### [YOUR GOAL]
Take the records below from their first line to the line with "tree that satisfy", and restate those lines word for word.

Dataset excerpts
○ ○ ○ ○
(* ===== verification/RbTreeOps.v ===== *)
(** * Tree-level rules for the operations of rbtree.c

    [twp m Φ t]: run on a memory that holds the tree [t], [m] returns a value and leaves a
    tree that satisfy [Φ].  The rules say of each operation of [RbTree] which tree it
    leaves; the proofs of the loops need nothing else. *)

From S2P Require Export RbTreeRep.

Section facts.
Context {A : Type} `{Countable A}.
Notation rbprop := (hpropI (option A) (@rb_cell A)).
Implicit Types (a b : A) (n : rb_node A) (t x y z : tree A) (k : list (frame A)) (p : option A)
  (d : side) (c : colour).

(** ** What the memory says of the tree *)

Lemma tree_rep_elem p t a : a ∈ inorder t → tree_rep p t ⊢ ∃ n, node_at a n.
Proof.
  revert p. induction t as [|c l IHl b r IHr]; intros p; [by intros ?%elem_of_nil|].
  unfold inorder. simpl. rewrite elem_of_app elem_of_cons. iIntros ([Ha|[->|Ha]]) "(Hb & Hl & Hr)".
  - by iApply (IHl with "Hl").
  - by iExists _.
  - by iApply (IHr with "Hr").
Qed.

Lemma tree_rep_disjoint p q t1 t2 :
  tree_rep p t1 ∗ tree_rep q t2 ⊢ ⌜∀ a, a ∈ inorder t1 → a ∉ inorder t2⌝.
Proof.
  iIntros "[H1 H2]" (a Ha). iDestruct (tree_rep_elem _ _ a with "H1") as (n) "Ha"; [done|].
  iApply (node_not_in with "[$Ha $H2]").
Qed.

Lemma tree_rep_NoDup p t : tree_rep p t ⊢ ⌜NoDup (inorder t)⌝.
Proof.
  revert p. induction t as [|c l IHl b r IHr]; intros p; simpl; iIntros "Ht"; [iPureIntro; constructor|].
  iDestruct "Ht" as "(Hb & Hl & Hr)".
  iDestruct (node_not_in with "[$Hb $Hl]") as %Hbl. iDestruct (node_not_in with "[$Hb $Hr]") as %Hbr.
  iDestruct (tree_rep_disjoint with "[$Hl $Hr]") as %Hlr.
  iDestruct (IHl with "Hl") as %Hl. iDestruct (IHr with "Hr") as %Hr.
  iPureIntro. unfold inorder in *. simpl. apply NoDup_app. split_and!; [done| |by apply NoDup_cons].
  intros a Ha [->|?]%elem_of_cons; [done|by eapply Hlr].
Qed.

Lemma whole_NoDup t : whole t ⊢ ⌜NoDup (inorder t)⌝.
Proof. iIntros "[Ht _]". iApply (tree_rep_NoDup with "Ht"). Qed.

Lemma whole_size t h hf (s : rb_state A) :
  flat s = h ∪ hf → whole t h → (length (inorder t) ≤ size (rs_nodes s))%nat.
Proof.
  intros Hs Ht. pose proof (hprop_in _ _ (whole_NoDup t) h Ht) as Hnd.
  assert (list_to_set (inorder t) ⊆ dom (rs_nodes s)) as Hsub.
  { intros a Ha%elem_of_list_to_set.
    assert (whole t ⊢ ∃ n, node_at a n) as He.
    { iIntros "[Ht _]". iApply (tree_rep_elem with "Ht"). done. }
    destruct (hprop_in _ _ He h Ht) as [n Hn]. apply elem_of_dom. exists n.
    by eapply flat_node, owned_lookup. }
  apply subseteq_size in Hsub. by rewrite size_list_to_set // size_dom in Hsub.
Qed.
End facts.

Section twp.
Context {A : Type} `{Countable A}.
Notation rbprop := (hpropI (option A) (@rb_cell A)).
Implicit Types (a b : A) (n : rb_node A) (t : tree A) (k : list (frame A)) (p : option A)
  (d : side) (c : colour).

Definition twp {X} (m : M (rb_state A) X) (Φ : X → tree A → Prop) t : Prop :=
  whole t ⊢ hwp m (λ x, ∃ t', ⌜Φ x t'⌝ ∗ whole t').

(** ** Structural rules *)

Lemma twp_ret {X} (x : X) (Φ : X → tree A → Prop) t : Φ x t → twp (mret x) Φ t.
Proof. iIntros (HΦ) "Ht". iApply hwp_ret. iExists t. by iFrame. Qed.

Lemma twp_hwp {X} (m : M (rb_state A) X) (Φ : X → tree A → Prop) t (Q : X → rbprop) :
  twp m Φ t → (∀ x t', Φ x t' → whole t' ⊢ Q x) → whole t ⊢ hwp m Q.
Proof.
  iIntros (Hm HQ) "Ht". iApply hwp_wand. iSplitL; [by iApply Hm|].
  iIntros (x) "(%t' & % & Ht)". by iApply HQ.
Qed.

Lemma twp_wand {X} (m : M (rb_state A) X) (Φ : X → tree A → Prop) t (Q : X → rbprop) :
  twp m Φ t → whole t ∗ (∀ v t', ⌜Φ v t'⌝ -∗ whole t' -∗ Q v) ⊢ hwp m Q.
Proof.
  iIntros (Hm) "[Ht HQ]". iApply hwp_wand. iSplitL "Ht"; [by iApply Hm|].
  iIntros (v) "(%t' & % & Ht)". by iApply ("HQ" with "[//] Ht").
Qed.

Lemma twp_bind {X Y} (m : M (rb_state A) X) (f : X → M (rb_state A) Y) (Φ : Y → tree A → Prop) t :
  twp m (λ x, twp (f x) Φ) t → twp (m ≫= f) Φ t.
Proof. iIntros (Hm) "Ht". iApply hwp_bind. iApply (twp_hwp with "Ht"); [done|]. by intros x t'. Qed.

Lemma twp_mono {X} (m : M (rb_state A) X) (Φ Ψ : X → tree A → Prop) t :
  twp m Φ t → (∀ x t', Φ x t' → Ψ x t') → twp m Ψ t.
Proof.
  intros Hm HΦ. apply (twp_hwp _ _ _ _ Hm). iIntros (x t' Hx) "Ht". iExists t'. iFrame. by iPureIntro; apply HΦ.
Qed.

Lemma twp_NoDup {X} (m : M (rb_state A) X) (Φ : X → tree A → Prop) t :
  (NoDup (inorder t) → twp m Φ t) → twp m Φ t.
Proof. iIntros (Hm) "Ht". iDestruct (whole_NoDup with "Ht") as %Hnd. by iApply Hm. Qed.

Lemma twp_rounds (Φ : nat → tree A → Prop) t :
  (∀ fuel, (length (inorder t) < fuel)%nat → Φ fuel t) → twp rounds Φ t.
Proof.
  intros HΦ. apply hwp_gets. intros s h hf Hs Ht.
  assert (whole t ⊢ ∃ t', ⌜Φ (S (size (rs_nodes s))) t'⌝ ∗ whole t') as He; [|exact (hprop_in _ _ He h Ht)].
  iIntros "Ht". iExists t. iFrame. iPureIntro. apply HΦ. pose proof (whole_size _ _ _ _ Hs Ht). lia.
Qed.

Lemma twp_root (Φ : option A → tree A → Prop) t : Φ (root_of t) t → twp (gets rs_root) Φ t.
Proof.
  iIntros (HΦ) "[Ht Hr]". iApply hwp_root. iFrame "Hr". iIntros "Hr". iExists t. by iFrame.
Qed.

Lemma twp_deref a (Φ : A → tree A → Prop) t : Φ a t → twp (deref (Some a)) Φ t.
Proof. apply twp_ret. Qed.

(** ** One node *)

Lemma twp_load d c x a y k (Φ : rb_node A → tree A → Prop) :
  Φ (nd d (parent_of k) c (root_of x) (root_of y)) (plug (mk d c x a y) k) →
  twp (load a) Φ (plug (mk d c x a y) k).
Proof.
  rewrite /twp {1}whole_at. iIntros (HΦ) "(Ha & Hx & Hy & Hk)". iApply hwp_load. iFrame "Ha". iIntros "Ha".
  iExists _. iSplit; [done|]. rewrite whole_at. iFrame.
Qed.

(** A change of the colour. *)
Lemma twp_recolour d c c' x a y k f (Φ : unit → tree A → Prop) :
  (∀ p x y, f (nd d p c x y) = nd d p c' x y) →
  Φ tt (plug (mk d c' x a y) k) →
  twp (change a f) Φ (plug (mk d c x a y) k).
Proof.
  rewrite /twp {1}whole_at. iIntros (Hf HΦ) "(Ha & Hx & Hy & Hk)". iApply hwp_change. iFrame "Ha".
  iIntros "Ha". iExists _. iSplit; [done|]. rewrite whole_at Hf. iFrame.
Qed.

(** ** The root of a subtree *)

Lemma twp_colour_test t k (test : option A → M (rb_state A) bool) (f : rb_node A → bool)
    (res : colour → bool) (Φ : bool → tree A → Prop) :
  (∀ a, test (Some a) = (n ← load a; mret (f n))) → test None = mret (res Black) →
  (∀ d p c x y, f (nd d p c x y) = res c) →
  Φ (res (colour_of t)) (plug t k) → twp (test (root_of t)) Φ (plug t k).
Proof.
  intros Hsome Hnone Hf HΦ. destruct t as [|c l a r]; simpl; [rewrite Hnone|rewrite Hsome].
  - by apply twp_ret.
  - apply twp_bind, (twp_load Lft c l a r k), twp_ret. by rewrite Hf.
Qed.

Lemma twp_red_node t k (Φ : bool → tree A → Prop) :
  Φ (bool_decide (colour_of t = Red)) (plug t k) → twp (red_node (root_of t)) Φ (plug t k).
Proof.
  intros HΦ. eapply (twp_colour_test _ _ _ rb_is_red (λ c, bool_decide (c = Red))); try done.
  intros. apply nd_is_red.
Qed.

Lemma twp_black_or_null t k (Φ : bool → tree A → Prop) :
  Φ (bool_decide (colour_of t = Black)) (plug t k) → twp (black_or_null (root_of t)) Φ (plug t k).
Proof.
  intros HΦ. eapply (twp_colour_test _ _ _ rb_is_black (λ c, bool_decide (c = Black))); try done.
  intros. apply nd_is_black.
Qed.

Lemma twp_blacken t k (Φ : unit → tree A → Prop) :
  Φ tt (plug (blacken t) k) → twp (change_if (root_of t) rb_set_black) Φ (plug t k).
Proof.
  intros HΦ. destruct t as [|c l a r]; simpl; [by apply twp_ret|].
  apply (twp_recolour Lft c Black); [|done]. intros. apply nd_set_black.
Qed.
End twp.

(** ** Pointers between nodes *)

(** Proof steps: bind, and the operation on the owned cell [H]. *)
Ltac rb_nd := cbv beta; autorewrite with rb_nd.
Tactic Notation "hload" constr(H) :=
  iApply hwp_bind; iApply hwp_load; iFrame H; iIntros H; rb_nd.
Tactic Notation "hchange" constr(H) :=
  iApply hwp_bind; iApply hwp_change; iFrame H; iIntros H; rb_nd.

Section pointers.
Context {A : Type} `{Countable A}.
Notation rbprop := (hpropI (option A) (@rb_cell A)).
Implicit Types (a b : A) (n : rb_node A) (t : tree A) (k : list (frame A)) (p : option A)
  (d : side) (c : colour).

Lemma hwp_reparent p p' t (Q : unit → rbprop) :
  tree_rep p t ∗ (tree_rep p' t -∗ Q tt) ⊢ hwp (change_if (root_of t) (rb_set_parent p')) Q.
Proof.
  destruct t as [|c l a r]; simpl; iIntros "[Ht HQ]".
  - iApply hwp_ret. by iApply "HQ".
  - iDestruct "Ht" as "[Ha Ht]". iApply hwp_change. iFrame "Ha". rb_nd.
    iIntros "Ha". iApply "HQ". iFrame.
Qed.

Lemma hwp_replace_child d a n k (y : option A) (Q : unit → rbprop) :
  node_at a n ∗ ctx_rep (Some a) k ∗ (node_at a n -∗ ctx_rep y k -∗ Q tt)
  ⊢ hwp (replace_child d (parent_of k) a y) Q.
Proof.
  destruct k as [|[d' c p s] k]; simpl; iIntros "(Ha & Hk & HQ)".
  - iApply hwp_set_root. iFrame "Hk". iIntros "Hk". iApply ("HQ" with "Ha Hk").
  - iDestruct "Hk" as "(Hp & Hs & Hk)". hload "Hp".
    iDestruct (node_not_root with "[$Ha $Hs]") as %Hs.
    destruct (side_cases d d') as [-> | ->].
    + rewrite nd_child decide_True //. iApply hwp_change. iFrame "Hp". rb_nd. iIntros "Hp".
      iApply ("HQ" with "Ha"). iFrame.
    + rewrite !nd_opp nd_child decide_False //. iApply hwp_change. iFrame "Hp". rb_nd. iIntros "Hp".
      iApply ("HQ" with "Ha"). iFrame.
Qed.

Lemma twp_rotate d c x a c' y b z k (Φ : unit → tree A → Prop) :
  Φ tt (plug (mk d c' (mk d c x a y) b z) k) →
  twp (rb_rotate d a) Φ (plug (mk d c x a (mk d c' y b z)) k).
Proof.
  rewrite /twp {1}whole_at root_mk tree_rep_mk. iIntros (HΦ) "(Ha & Hx & (Hb & Hy & Hz) & Hk)".
  hload "Ha". iApply hwp_bind. iApply hwp_deref. cbv zeta. rb_nd. hload "Hb". hchange "Ha".
  iApply hwp_bind. iApply hwp_reparent. iFrame "Hy". iIntros "Hy".
  hchange "Hb". hchange "Hb". iApply hwp_bind. iApply hwp_replace_child. iFrame "Ha Hk". iIntros "Ha Hk".
  iApply hwp_change. iFrame "Ha". rb_nd. iIntros "Ha".
  iExists _. iSplit; [done|]. rewrite whole_at tree_rep_mk root_mk. iFrame.
Qed.

(** The rotation the other way. *)
Lemma twp_rotate_opp d c x a c' y b z k (Φ : unit → tree A → Prop) :
  Φ tt (plug (mk d c' x b (mk d c y a z)) k) →
  twp (rb_rotate (opp d) a) Φ (plug (mk d c (mk d c' x b y) a z) k).
Proof.
  intros HΦ. rewrite -(mk_opp d c) -(mk_opp d c'). apply twp_rotate. by rewrite !mk_opp.
Qed.
End pointers.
○ ○ ○ ○
### [EXERCISE RESPONSE]
(* ===== verification/RbTreeOps.v ===== *)
(** * Tree-level rules for the operations of rbtree.c

    [twp m Φ t]: run on a memory that holds the tree [t], [m] returns a value and leaves a
    tree that satisfy [Φ].  The rules say of each operation of [RbTree] which tree it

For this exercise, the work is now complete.